Goal of the exercise | Find the lines below that include the word "Import" and report how many there are, with no other text.

[Stored items]
=======
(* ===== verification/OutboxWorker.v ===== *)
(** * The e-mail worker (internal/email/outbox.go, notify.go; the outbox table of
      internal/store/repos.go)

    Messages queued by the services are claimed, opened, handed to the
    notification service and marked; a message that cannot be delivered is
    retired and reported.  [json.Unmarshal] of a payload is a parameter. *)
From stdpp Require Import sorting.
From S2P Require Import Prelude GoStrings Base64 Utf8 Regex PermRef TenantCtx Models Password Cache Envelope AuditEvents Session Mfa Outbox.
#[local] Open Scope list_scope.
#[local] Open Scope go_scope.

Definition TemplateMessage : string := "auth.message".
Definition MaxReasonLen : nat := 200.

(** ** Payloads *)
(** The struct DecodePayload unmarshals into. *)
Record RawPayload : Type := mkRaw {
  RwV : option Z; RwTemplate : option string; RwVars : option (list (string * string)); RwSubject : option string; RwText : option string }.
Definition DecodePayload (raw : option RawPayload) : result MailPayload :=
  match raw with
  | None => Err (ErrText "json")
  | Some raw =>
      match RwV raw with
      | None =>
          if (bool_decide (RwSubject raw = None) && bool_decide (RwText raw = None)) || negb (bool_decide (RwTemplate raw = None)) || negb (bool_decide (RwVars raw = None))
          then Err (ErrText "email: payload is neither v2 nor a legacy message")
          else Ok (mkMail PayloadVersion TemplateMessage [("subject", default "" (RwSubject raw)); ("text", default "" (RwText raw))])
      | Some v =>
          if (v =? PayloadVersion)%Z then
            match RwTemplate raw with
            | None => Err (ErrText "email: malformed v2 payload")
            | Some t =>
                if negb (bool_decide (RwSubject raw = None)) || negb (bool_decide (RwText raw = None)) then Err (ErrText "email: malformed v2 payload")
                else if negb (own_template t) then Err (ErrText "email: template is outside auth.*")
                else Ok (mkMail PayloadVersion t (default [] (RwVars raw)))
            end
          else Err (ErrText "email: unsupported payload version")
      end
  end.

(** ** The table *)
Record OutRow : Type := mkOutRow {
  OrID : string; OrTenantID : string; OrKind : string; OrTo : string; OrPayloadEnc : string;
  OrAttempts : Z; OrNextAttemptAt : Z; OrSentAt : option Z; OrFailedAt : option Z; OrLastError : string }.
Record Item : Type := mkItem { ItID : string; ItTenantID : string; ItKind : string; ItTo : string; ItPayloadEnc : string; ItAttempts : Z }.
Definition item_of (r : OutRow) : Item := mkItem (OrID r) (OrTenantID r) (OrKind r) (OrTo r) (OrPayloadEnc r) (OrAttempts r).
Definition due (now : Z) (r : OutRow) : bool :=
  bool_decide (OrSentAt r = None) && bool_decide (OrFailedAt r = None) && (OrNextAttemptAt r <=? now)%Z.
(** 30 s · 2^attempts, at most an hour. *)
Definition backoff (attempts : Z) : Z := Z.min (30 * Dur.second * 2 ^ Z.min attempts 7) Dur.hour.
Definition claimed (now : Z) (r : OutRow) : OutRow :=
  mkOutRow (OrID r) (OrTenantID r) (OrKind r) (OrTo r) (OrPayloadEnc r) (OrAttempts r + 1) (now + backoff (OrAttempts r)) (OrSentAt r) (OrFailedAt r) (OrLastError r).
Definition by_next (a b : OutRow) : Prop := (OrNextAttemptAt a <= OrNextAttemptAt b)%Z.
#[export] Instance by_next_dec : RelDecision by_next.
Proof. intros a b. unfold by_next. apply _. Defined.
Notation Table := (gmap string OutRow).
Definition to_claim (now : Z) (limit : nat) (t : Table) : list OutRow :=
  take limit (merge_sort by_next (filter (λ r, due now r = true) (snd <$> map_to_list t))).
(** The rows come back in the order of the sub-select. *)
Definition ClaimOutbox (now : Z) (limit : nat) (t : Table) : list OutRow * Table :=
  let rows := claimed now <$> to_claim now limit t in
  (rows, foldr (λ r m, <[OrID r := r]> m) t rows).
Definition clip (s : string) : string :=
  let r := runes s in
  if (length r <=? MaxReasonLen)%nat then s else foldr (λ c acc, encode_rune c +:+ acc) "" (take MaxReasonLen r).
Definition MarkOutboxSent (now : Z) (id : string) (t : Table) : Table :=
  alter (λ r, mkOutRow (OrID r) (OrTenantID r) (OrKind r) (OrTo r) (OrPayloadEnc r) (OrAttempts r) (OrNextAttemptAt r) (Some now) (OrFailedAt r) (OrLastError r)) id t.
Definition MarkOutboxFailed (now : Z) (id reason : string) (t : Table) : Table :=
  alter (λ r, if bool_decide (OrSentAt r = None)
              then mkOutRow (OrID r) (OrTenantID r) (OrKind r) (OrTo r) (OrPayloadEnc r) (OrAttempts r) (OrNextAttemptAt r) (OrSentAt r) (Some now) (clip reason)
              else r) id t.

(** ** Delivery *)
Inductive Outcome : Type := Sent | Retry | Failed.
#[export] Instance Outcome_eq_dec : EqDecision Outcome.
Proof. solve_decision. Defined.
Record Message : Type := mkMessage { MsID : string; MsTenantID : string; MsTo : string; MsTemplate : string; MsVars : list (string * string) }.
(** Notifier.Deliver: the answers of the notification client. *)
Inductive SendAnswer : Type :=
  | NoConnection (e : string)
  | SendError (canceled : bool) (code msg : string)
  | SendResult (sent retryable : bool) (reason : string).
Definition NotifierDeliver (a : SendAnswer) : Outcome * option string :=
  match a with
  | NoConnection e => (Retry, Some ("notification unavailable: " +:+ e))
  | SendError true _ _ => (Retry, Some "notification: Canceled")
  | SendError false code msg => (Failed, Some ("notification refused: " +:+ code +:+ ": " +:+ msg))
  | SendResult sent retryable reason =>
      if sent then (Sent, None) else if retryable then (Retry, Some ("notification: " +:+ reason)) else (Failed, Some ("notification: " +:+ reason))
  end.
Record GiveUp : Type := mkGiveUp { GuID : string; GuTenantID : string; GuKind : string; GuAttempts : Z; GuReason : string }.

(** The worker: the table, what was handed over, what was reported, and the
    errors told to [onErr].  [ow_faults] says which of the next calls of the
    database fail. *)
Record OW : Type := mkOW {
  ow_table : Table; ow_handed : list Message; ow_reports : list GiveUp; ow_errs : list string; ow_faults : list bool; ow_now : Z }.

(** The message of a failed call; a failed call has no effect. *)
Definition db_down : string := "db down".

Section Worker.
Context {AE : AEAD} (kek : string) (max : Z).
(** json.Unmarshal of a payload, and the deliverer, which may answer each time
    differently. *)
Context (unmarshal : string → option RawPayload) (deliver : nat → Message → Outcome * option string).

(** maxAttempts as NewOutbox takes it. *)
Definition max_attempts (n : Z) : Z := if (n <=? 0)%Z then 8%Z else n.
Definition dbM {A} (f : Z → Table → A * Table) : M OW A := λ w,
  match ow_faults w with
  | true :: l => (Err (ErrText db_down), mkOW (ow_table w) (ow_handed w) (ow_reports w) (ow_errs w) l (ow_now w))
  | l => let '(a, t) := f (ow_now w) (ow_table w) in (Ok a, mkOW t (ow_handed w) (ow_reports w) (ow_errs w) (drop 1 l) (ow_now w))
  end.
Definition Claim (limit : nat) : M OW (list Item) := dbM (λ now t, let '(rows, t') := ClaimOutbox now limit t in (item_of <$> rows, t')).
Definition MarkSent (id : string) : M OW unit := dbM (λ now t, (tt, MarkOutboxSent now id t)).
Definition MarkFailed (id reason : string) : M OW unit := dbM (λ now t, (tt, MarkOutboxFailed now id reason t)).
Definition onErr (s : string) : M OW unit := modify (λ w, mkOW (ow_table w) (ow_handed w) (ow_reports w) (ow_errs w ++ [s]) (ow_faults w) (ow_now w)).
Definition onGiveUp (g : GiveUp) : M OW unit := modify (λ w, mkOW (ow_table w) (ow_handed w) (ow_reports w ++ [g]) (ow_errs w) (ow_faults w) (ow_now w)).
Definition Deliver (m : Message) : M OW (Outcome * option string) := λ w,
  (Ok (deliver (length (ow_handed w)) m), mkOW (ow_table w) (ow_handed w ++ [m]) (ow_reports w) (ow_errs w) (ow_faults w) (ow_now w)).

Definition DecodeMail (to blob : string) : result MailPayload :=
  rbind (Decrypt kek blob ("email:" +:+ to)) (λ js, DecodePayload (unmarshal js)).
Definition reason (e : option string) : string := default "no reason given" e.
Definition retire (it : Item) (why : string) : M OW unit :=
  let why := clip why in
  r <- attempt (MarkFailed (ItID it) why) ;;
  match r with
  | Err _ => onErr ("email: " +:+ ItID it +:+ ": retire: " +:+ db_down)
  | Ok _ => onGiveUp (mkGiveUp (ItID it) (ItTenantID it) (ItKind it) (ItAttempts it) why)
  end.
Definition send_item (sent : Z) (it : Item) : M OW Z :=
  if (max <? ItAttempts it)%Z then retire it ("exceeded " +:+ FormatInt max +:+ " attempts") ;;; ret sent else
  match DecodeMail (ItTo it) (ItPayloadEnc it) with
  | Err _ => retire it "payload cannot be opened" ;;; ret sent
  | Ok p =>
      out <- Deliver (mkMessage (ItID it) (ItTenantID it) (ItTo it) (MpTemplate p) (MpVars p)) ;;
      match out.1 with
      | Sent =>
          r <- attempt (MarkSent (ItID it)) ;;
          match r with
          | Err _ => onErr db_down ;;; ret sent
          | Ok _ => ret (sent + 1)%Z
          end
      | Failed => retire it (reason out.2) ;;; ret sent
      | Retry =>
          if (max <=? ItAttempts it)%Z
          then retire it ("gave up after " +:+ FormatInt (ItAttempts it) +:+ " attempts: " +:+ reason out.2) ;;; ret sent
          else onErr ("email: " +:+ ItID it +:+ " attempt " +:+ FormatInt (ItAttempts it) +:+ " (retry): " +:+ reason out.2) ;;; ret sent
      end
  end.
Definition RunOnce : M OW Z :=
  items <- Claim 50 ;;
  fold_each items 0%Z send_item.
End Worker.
=======
Solved problem | 2